Branching of twins in shape memory alloys revisited

TL;DR

This paper presents a new explicit construction for branched microstructures in shape memory alloys, demonstrating energy reduction and realistic microstructure predictions through numerical simulations.

Contribution

It introduces a low-energy, explicit construction for twin branching in shape memory alloys applicable to various materials and geometries.

Findings

Construction follows expected energy scaling laws.

Predicts twin width and branching generations accurately.

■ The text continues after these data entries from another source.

(** * ConsoleAndGDPR: the console error scraper

    A shallow embedding of [console_error_scraper.py] (class
    [ConsoleErrorScraper]) and the properties of its capture-and-persist
    workflow.

    Text is modelled by [string]: a sequence of characters with code points
    below 256.  The object [self] is a record threaded through a small
    state-and-exception monad together with the effects the script has on
    the outside (standard output, files, calls into the automation engine).
    Everything the script does not define itself (the content of [.env], the
    clock, the behaviour of the page, whether the file system lets a
    directory be made and a file be opened) is an [environment] the run is
    parameterised by.  Once a file is open, writing the document into it
    goes through, and so do the teardown calls of the engine. *)

From Stdlib Require Import Ascii String.
From stdpp Require Import base tactics option list strings gmap pretty.

(** ** Python's [str] methods, as far as the script uses them *)

Module Str.
Local Open Scope char_scope.

(** [str.isspace] on one character (code points below 256). *)
Definition isspace (c : ascii) : bool :=
  match c with
  | "009" | "010" | "011" | "012" | "013"
  | "028" | "029" | "030" | "031" | " " | "133" | "160" => true
  | _ => false
  end.

(** [s.lstrip()] generalised to a class of characters. *)
Fixpoint lstrip_by (f : ascii → bool) (s : string) : string :=
  match s with
  | EmptyString => EmptyString
  | String c s' => if f c then lstrip_by f s' else s
  end.

Fixpoint rstrip_by (f : ascii → bool) (s : string) : string :=
  match s with
  | EmptyString => EmptyString
  | String c s' =>
      match rstrip_by f s' with
      | EmptyString => if f c then EmptyString else String c EmptyString
      | r => String c r
      end
  end.

(** [s.strip()] *)
Definition strip (s : string) : string := rstrip_by isspace (lstrip_by isspace s).

(** [s.startswith(p)] *)
Fixpoint startswith (s p : string) {struct p} : bool :=
  match p, s with
  | EmptyString, _ => true
  | String _ _, EmptyString => false
  | String a p', String b s' => if decide (a = b) then startswith s' p' else false
  end.

(** [s.startswith((p1, p2, ...))] *)
Definition startswith_any (s : string) (ps : list string) : bool :=
  existsb (startswith s) ps.
(** X17.  The two writes of a submission are not one unit.  A new round
    submitted for an event whose document does not exist is stored
    although the submission ends with an error; an edit of a round whose
    event document does not exist replaces the round's fields and changes
    no counter. *)
Theorem submission_on_missing_event
  (user : string) (now : Z) (autoId : string) (p : RoundForm.Props)
  (opponentInkColors : list string) (games : list Game) (db : Firestore) :
  opponentInkColors <> [] -> games <> [] ->
  events db !! RoundForm.eventId p = None ->
  let after := RoundForm.handleSubmit (Some user) now autoId p opponentInkColors games db in
  snd after = SetError notFound /\
  events (fst after) = events db /\
  (truthy (RoundForm.roundId p) = false ->
   rounds (fst after)
   = <[(RoundForm.eventId p, autoId) := mkRoundDoc opponentInkColors games now]>
       (rounds db)) /\
  (forall roundId d,
     RoundForm.roundId p = Some roundId -> roundId <> ""%string ->
     rounds db !! (RoundForm.eventId p, roundId) = Some d ->
     rounds (fst after)
     = <[(RoundForm.eventId p, roundId) :=
           mkRoundDoc opponentInkColors games (doc_createdAt d)]> (rounds db)).
Proof.
  intros Hinks Hgs He. cbv zeta. unfold RoundForm.handleSubmit.
  rewrite (length_eqb_nil _ Hinks), (length_eqb_nil _ Hgs).
  destruct (countResults games) as [[w l] dr].
  destruct (RoundForm.roundId p) as [rid|] eqn:Hid.
  - destruct (truthy (Some rid)) eqn:Ht.
    + change (default ""%string (Some rid)) with rid.
      unfold RoundForm.submitEdit.
      destruct (RoundForm.previousCounts (RoundForm.roundData p)) as [[pw pl] pd].
      unfold bind, updateRound, incrementCounters, ret.
      destruct (rounds db !! (RoundForm.eventId p, rid)) as [d0|] eqn:Hd.
      * cbn [events rounds]. rewrite He. cbn [fst snd events rounds].
        split; [reflexivity|]. split; [reflexivity|]. split; [discriminate|].
        intros roundId d E _ Hd'. injection E as <-.
        assert (d = d0) as -> by congruence. reflexivity.
      * cbn [fst snd]. split; [reflexivity|]. split; [reflexivity|].
        split; [discriminate|].
        intros roundId d E _ Hd'. injection E as <-. congruence.
    + unfold RoundForm.submitNew, bind, addRound, incrementCounters, ret.
      cbn [events rounds]. rewrite He. cbn [fst snd events rounds].
      split; [reflexivity|]. split; [reflexivity|]. split; [reflexivity|].
      intros roundId d E Hne _. injection E as <-.
      cbn in Ht. destruct (String.eqb_spec rid ""); [contradiction | discriminate].
  - cbn [truthy].
    unfold RoundForm.submitNew, bind, addRound, incrementCounters, ret.
    cbn [events rounds]. rewrite He. cbn [fst snd events rounds].
    split; [reflexivity|]. split; [reflexivity|]. split; [reflexivity|].
    intros roundId d E. discriminate E.
Qed.
(** X5. A step without control input never changes the actuators and
    boundary conditions of the flow, however it ends, and never touches
    another object of the store. *)
Theorem step_without_control_keeps_model w iter r w' fl :
  ready w ->
  heap w !! flow w = Some fl ->
  step iter None w = (r, w') ->
  (exists fl', heap w' !! flow w = Some fl' /\ model fl' = model fl) /\
  (forall l, l <> flow w -> heap w' !! l = heap w !! l).
Proof.
  intros Hr Hfl Hstep. apply step_outcome_of in Hstep; [|done].
  inversion Hstep as [|x ? ?|x s fl1 q' Hx Hsel Hsf Hfl1 Hd
                     |x s fl1 q' Hx Hsel Hsf Hfl1 Hd Hlt
                     |x s fl1 q' Hx Hsel Hsf Hfl1 Hd Hge]; subst;
    try (cbn in Hfl1; rewrite Hfl in Hfl1; injection Hfl1 as <-).
  - split; [by exists fl|done].
  - split; [by exists fl|done].
  - split.
    + exists (FlowObj q' (model fl)). split; [|done].
      unfold solved. cbn. by rewrite Hsf, lookup_insert_eq.
    + intros l Hl. unfold solved. cbn. by rewrite Hsf, lookup_insert_ne.
  - split.
    + exists (FlowObj q' (model fl)). split; [|done].
      unfold solved. cbn. by rewrite Hsf, lookup_insert_eq.
    + intros l Hl. unfold solved. cbn. by rewrite Hsf, lookup_insert_ne.
  - split.
    + exists (FlowObj q' (model fl)). split; [|done].
      unfold solved. cbn. by rewrite Hsf, lookup_insert_eq.
    + intros l Hl. unfold solved. cbn. by rewrite Hsf, lookup_insert_ne.
Qed.
(** * SmartEducate: the face-recognition matching pipeline

    A shallow embedding of [src/ai_services/face_recognition_service.py]:
    the bounded-retry detector, the enrollment entry point
    [get_face_embedding], the per-face matcher [process_single_face], the batch
    entry point [recognize_faces] and the [/recognize] endpoint
    [recognize_students]; then the download of an image, the [/encode]
    endpoint with [get_face_embedding_from_url], and the arithmetic of the
    resize in [preprocess_image].

    Python floats are IEEE binary64 numbers: they are modelled by Rocq's
    primitive floats.  [numpy] subtracts and takes square roots with one
    rounding each; the dot product under [np.linalg.norm] is the one of the
    BLAS [numpy] is linked with, whose order of summation and fusing of
    multiplications and additions depend on the build: it is a capability
    too.  The external capabilities (OpenCV, DeepFace, MongoDB,
    the file system, [uuid], [requests]) are the fields of a record of
    oracles; every call to one of them is recorded in the state, and an
    oracle may answer differently each time it is called. *)

From Stdlib Require Import ZArith List Floats Lia Bool.
From stdpp Require Import base option list strings gmap pretty.

Local Open Scope Z_scope.

(** ** Values *)

(** A [numpy] pixel buffer.  The pipeline never looks inside it. *)
Definition ndarray := list Z.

Applicable to different microstructure features without violating energy laws.

Abstract

We study the branching of twins appearing in shape memory alloys at the interface between austenite and martensite. In the framework of three-dimensional non-linear elasticity theory, we propose an explicit, low-energy construction of the branched microstructure, generally applicable to any shape memory material without restrictions on the symmetry class of martensite or on the geometric parameters of the interface. We show that the suggested construction follows the expected energy scaling law, i.e., that (for the surface energy of the twins being sufficiently small) the branching leads to energy reduction. Furthermore, the construction can be modified to capture different features of experimentally observed microstructures without violating this scaling law. By using a numerical procedure, we demonstrate that the proposed construction is able to predict realistically the twin width and the number of branching generations in a Cu-Al-Ni single crystal.